Take XNA's SpriteBatch as an example, it's an easy to use tool to draw a lot of sprites (essentially quads) to the screen. If you're creating a 2D game and you have the SpriteBatch sorting by Texture, and submit two characters (each with a different sprite texture), and a 100 bullets flying around on the screen, then the SpriteBatch is smart enough to not do 102 draw calls, but to group the submitted sprites based on their texture - so its reduced to three draw calls.

In a nutshell, a SpriteBatch is a large rotating dynamic vertex buffer. When you submit sprites to be drawn (except in Immediate mode), they're stored in a queue waiting to be processed when you call End(). After that they get sorted, they're added to the vertex buffer. It's a rotating buffer because the SpriteBatch doesn't overwrite what it wrote in it last frame because the last frame could still be drawing.

This can be a useful way to mimic highly volatile geometry where it can change dramatically from one frame to the next, e.g. for my own stuff I have a normals/tangents/bitangents debugger which will create a visualization of those lines on the fly. Or another example with the old D3D9 DrawUserPrimitives (I believe XNA still has this though, so it may be of use to you?).
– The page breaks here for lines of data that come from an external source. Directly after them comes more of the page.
(** * grip.readers: a shallow embedding of the Readme readers

    The development follows [grip/readers.py].  The module under study talks
    to the host through a handful of library calls ([posixpath], [os.path],
    [io.open], [mimetypes], [flask.safe_join], [sys.stdin]); each of them is
    given an executable model on a POSIX host, and the three reader classes
    are then transcribed method by method on top of those models.

    Python [str] values are represented by Rocq [string]s (a text is stored
    as its UTF-8 encoding, which is how the literals of this file are read),
    [bytes] values by [list byte], [None] by [option]. *)

From Stdlib Require Import String Ascii List ZArith NArith Bool Lia.
From Stdlib.Strings Require Import Byte.
Import ListNotations.

Open Scope list_scope.
Open Scope string_scope.

(* ------------------------------------------------------------------ *)
(** ** Python built-ins used by the module *)

Module Py.

(** Exceptions that can cross the reader interface. *)
Inductive errno := ENOENT | EACCES | EISDIR | ENOTDIR.

Inductive exn :=
| IOError (e : errno)          (* IOError / OSError carrying [errno] *)
| NotFound                     (* werkzeug.exceptions.NotFound *)
| UnicodeDecodeError.          (* a ValueError, not an IOError *)

(** A computation either returns or raises. *)
Inductive result (A : Type) :=
| Return (a : A)
| Raise (e : exn).
Arguments Return {A} a.
Arguments Raise {A} e.

Definition bind {A B} (m : result A) (k : A -> result B) : result B :=
  match m with
  | Return a => k a
  | Raise e => Raise e
  end.

Definition errno_eqb (a b : errno) : bool :=
  match a, b with
  | ENOENT, ENOENT | EACCES, EACCES | EISDIR, EISDIR | ENOTDIR, ENOTDIR => true
  | _, _ => false
  end.

(** Values an expression such as [m and m.startswith(p)] can take. *)
Inductive value :=
| VNone
| VStr (s : string)
| VBool (b : bool).

(** Truth value testing, as done by [not], [if] and [and]. *)
Definition truthy (v : value) : bool :=
  match v with
  | VNone => false
  | VStr s => negb (s =? "")
  | VBool b => b
  end.

(** [a and b]: [a] when it is falsy, else [b]. *)
Definition and_ (a : value) (b : value) : value :=
  if truthy a then b else a.

(** [s.startswith(prefix)] *)
Definition startswith (s prefix : string) : bool := String.prefix prefix s.

(** [s.endswith(suffix)] *)
Fixpoint endswith (s suffix : string) : bool :=
  if s =? suffix then true
  else match s with
       | "" => false
       | String _ s' => endswith s' suffix
       end.

(** [c in chars] for a one-character [c]. *)
Fixpoint mem (c : ascii) (chars : string) : bool :=
  match chars with
  | "" => false
  | String d chars' => if Ascii.eqb c d then true else mem c chars'
  end.

(** [s.rstrip(chars)]: drops the longest suffix made of characters of
    [chars]. *)
Fixpoint rstrip (s chars : string) : string :=
  match s with
  | "" => ""
  | String c s' =>
      match rstrip s' chars with
      | "" => if mem c chars then "" else String c ""
      | r => String c r
      end
  end.

(** [s.rfind(c)] for a one-character [c]: the highest index, or [-1]. *)
Fixpoint rfind (s : string) (c : ascii) : Z :=
  match s with
  | "" => (-1)%Z
  | String a s' =>
      let r := rfind s' c in
      if (0 <=? r)%Z then (r + 1)%Z
      else if Ascii.eqb a c then 0%Z else (-1)%Z
  end.

(** [s.find(c)] for a one-character [c]: the lowest index, or [-1]. *)
Fixpoint find (s : string) (c : ascii) : Z :=
  match s with
  | "" => (-1)%Z
  | String a s' =>
      if Ascii.eqb a c then 0%Z
      else let r := find s' c in
           if (0 <=? r)%Z then (r + 1)%Z else (-1)%Z
  end.

(** [s[:i]] and [s[i:]] for [0 <= i]. *)
Fixpoint slice_to (s : string) (i : nat) : string :=
  match i, s with
  | O, _ => ""
  | S _, "" => ""
  | S i', String a s' => String a (slice_to s' i')
  end.

Fixpoint slice_from (s : string) (i : nat) : string :=
  match i, s with
  | O, _ => s
  | S _, "" => ""
  | S i', String _ s' => slice_from s' i'
  end.

(** [s * n] *)
Fixpoint mul (s : string) (n : nat) : string :=
  match n with
  | O => ""
  | S n' => s ++ mul s n'
  end.

(** [s.split(c)] for a one-character separator: never empty. *)
Fixpoint split (s : string) (c : ascii) : list string :=
  match s with
  | "" => [""]
  | String a s' =>
      if Ascii.eqb a c then "" :: split s' c
      else match split s' c with
           | h :: t => String a h :: t
           | [] => [String a ""]
           end
  end.

(** [sep.join(parts)] *)
Definition join (sep : string) (parts : list string) : string :=
  String.concat sep parts.

(** [s.lower()] on ASCII letters. *)
Definition lower_ascii (a : ascii) : ascii :=
  let n := nat_of_ascii a in
  if (65 <=? n)%nat && (n <=? 90)%nat then ascii_of_nat (n + 32) else a.

Fixpoint lower (s : string) : string :=
  match s with
  | "" => ""
  | String a s' => String (lower_ascii a) (lower s')
  end.

(** Whether [s] is made of the character [c] only; how many [c] end [s]. *)
Fixpoint only (s : string) (c : ascii) : bool :=
  match s with
  | "" => true
  | String a s' => Ascii.eqb a c && only s' c
  end.

Fixpoint trailing (s : string) (c : ascii) : nat :=
  match s with
  | "" => 0
  | String a s' =>
      if only s' c && Ascii.eqb a c then S (trailing s' c)
      else trailing s' c
  end.

(** [key in d] / [d[key]] for a dict given by its items. *)
Fixpoint get {V} (d : list (string * V)) (key : string) : option V :=
  match d with
  | [] => None
  | (k, v) :: d' => if k =? key then Some v else get d' key
  end.

End Py.

Notation "x <- m ;; k" := (Py.bind m (fun x => k))
  (at level 61, m at next level, right associativity).

(* ------------------------------------------------------------------ *)
(** ** posixpath (the host's [os.path]) *)

Module posixpath.
Import Py.

Definition sep : ascii := "/"%char.

(** [isabs(s)] *)
Definition isabs (s : string) : bool := startswith s "/".

(** [split(p)]: everything up to the last slash, and the rest. *)
Definition split (p : string) : string * string :=
  let i := Z.to_nat (rfind p sep + 1) in
  let head := slice_to p i in
  let tail := slice_from p i in
  let head :=
    if negb (head =? "") && negb (head =? mul "/" (String.length head))
    then rstrip head "/" else head in
  (head, tail).

(** [dirname(p)] *)
Definition dirname (p : string) : string :=
  let i := Z.to_nat (rfind p sep + 1) in
  let head := slice_to p i in
  if negb (head =? "") && negb (head =? mul "/" (String.length head))
  then rstrip head "/" else head.

(** One round of the loop of [join(a, *p)]. *)
Definition join_step (path b : string) : string :=
  if startswith b "/" then b
  else if (path =? "") || endswith path "/" then path ++ b
  else path ++ "/" ++ b.

(** [join(a, *p)] *)
Definition join (a : string) (p : list string) : string :=
  fold_left join_step p a.

(** The loop body of [normpath]; [new_comps] is kept as a stack, last
    component first. *)
Definition normpath_step (initial_slashes : nat) (new_comps : list string)
    (comp : string) : list string :=
  if (comp =? "") || (comp =? ".") then new_comps
  else if negb (comp =? "..")
          || (Nat.eqb initial_slashes 0 && match new_comps with [] => true | _ => false end)
          || match new_comps with
             | last :: _ => last =? ".."
             | [] => false
             end
       then comp :: new_comps
       else match new_comps with
            | _ :: rest => rest
            | [] => new_comps
            end.

(** [normpath(path)] *)
Definition normpath (path : string) : string :=
  if path =? "" then "."
  else
    let initial_slashes :=
      if startswith path "/" then
        if startswith path "//" && negb (startswith path "///") then 2 else 1
      else 0 in
    let comps := Py.split path sep in
    let new_comps := fold_left (normpath_step initial_slashes) comps [] in
    let path := Py.join "/" (rev new_comps) in
    let path := mul "/" initial_slashes ++ path in
    if path =? "" then "." else path.

(** In the stack [normpath] builds for a relative path, [..] entries sit
    at the bottom: if the bottom one is not [..], none is. *)
Definition dotdot_free (stack : list string) : Prop :=
  Forall (fun comp => comp <> "..") stack.

Definition settled (stack : list string) : Prop :=
  last stack "" <> ".." -> dotdot_free stack.

(** The non-empty components of a path, which are all [normpath] looks
    at besides the leading slashes. *)
Definition components (path : string) : list string :=
  filter (fun comp => negb (comp =? "")) (Py.split path sep).

(** [splitext(p)]: the extension starts at the last dot of the last
    component, leading dots of that component apart. *)
Definition splitext (p : string) : string * string :=
  let sepIndex := rfind p sep in
  let dotIndex := rfind p "."%char in
  if (sepIndex <? dotIndex)%Z then
    let name_start := Z.to_nat (sepIndex + 1) in
    let stem := slice_from (slice_to p (Z.to_nat dotIndex)) name_start in
    if negb (stem =? mul "." (String.length stem))
    then (slice_to p (Z.to_nat dotIndex), slice_from p (Z.to_nat dotIndex))
    else (p, "")
  else (p, "").

End posixpath.

(* ------------------------------------------------------------------ *)
(** ** The host: a file tree, a working directory, the MIME table *)

Module os.
Import Py.

(** A file tree without links.  A file carries its modification time,
    whether the process may read it, and its bytes; a directory its
    modification time and its entries. *)
#[warnings="-register-all"]
Inductive node :=
| File (mtime : Z) (readable : bool) (data : list byte)
| Dir (mtime : Z) (entries : list (string * node)).

Record host := {
  root : node;                          (* the node of "/" *)
  cwd : list string;                    (* names from "/" to the working directory *)
  types_map : list (string * string)    (* mimetypes.types_map, strict part *)
}.

(** Path resolution keeps the chain of directories entered so far, the
    current one first, so that [..] can go back up. *)
Definition step (stack : list node) (comp : string) : result (list node) :=
  match stack with
  | [] => Raise (IOError ENOENT)
  | File _ _ _ :: _ => Raise (IOError ENOTDIR)
  | Dir _ entries :: up =>
      if (comp =? "") || (comp =? ".") then Return stack
      else if comp =? ".." then
        Return (match up with [] => stack | _ :: _ => up end)
      else match get entries comp with
           | Some n => Return (n :: stack)
           | None => Raise (IOError ENOENT)
           end
  end.

Fixpoint walk (stack : list node) (comps : list string) : result (list node) :=
  match comps with
  | [] => Return stack
  | c :: cs => st <- step stack c ;; walk st cs
  end.

(** Where resolution of [path] starts. *)
Definition start (h : host) (path : string) : result (list node) :=
  if posixpath.isabs path then Return [root h] else walk [root h] (cwd h).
Of course, this depends on how much your cube world changes. It may not be editable whatsoever, and in that case use static vertex buffers, but heavily batch your objects like I mentioned. You could also employ a combination of the two, so you're only editing a subset of the world (e.g. Minecraft's idea of "chunks"). Another idea for optimization is draw only the cubes/sides of cubes that you can actually see. So it may help to have adjacency information where you can determine if a cube is fully covered, or partially (e.g. if only one side of a cube is visible, you only need to render a quad, rather than a full blown cube).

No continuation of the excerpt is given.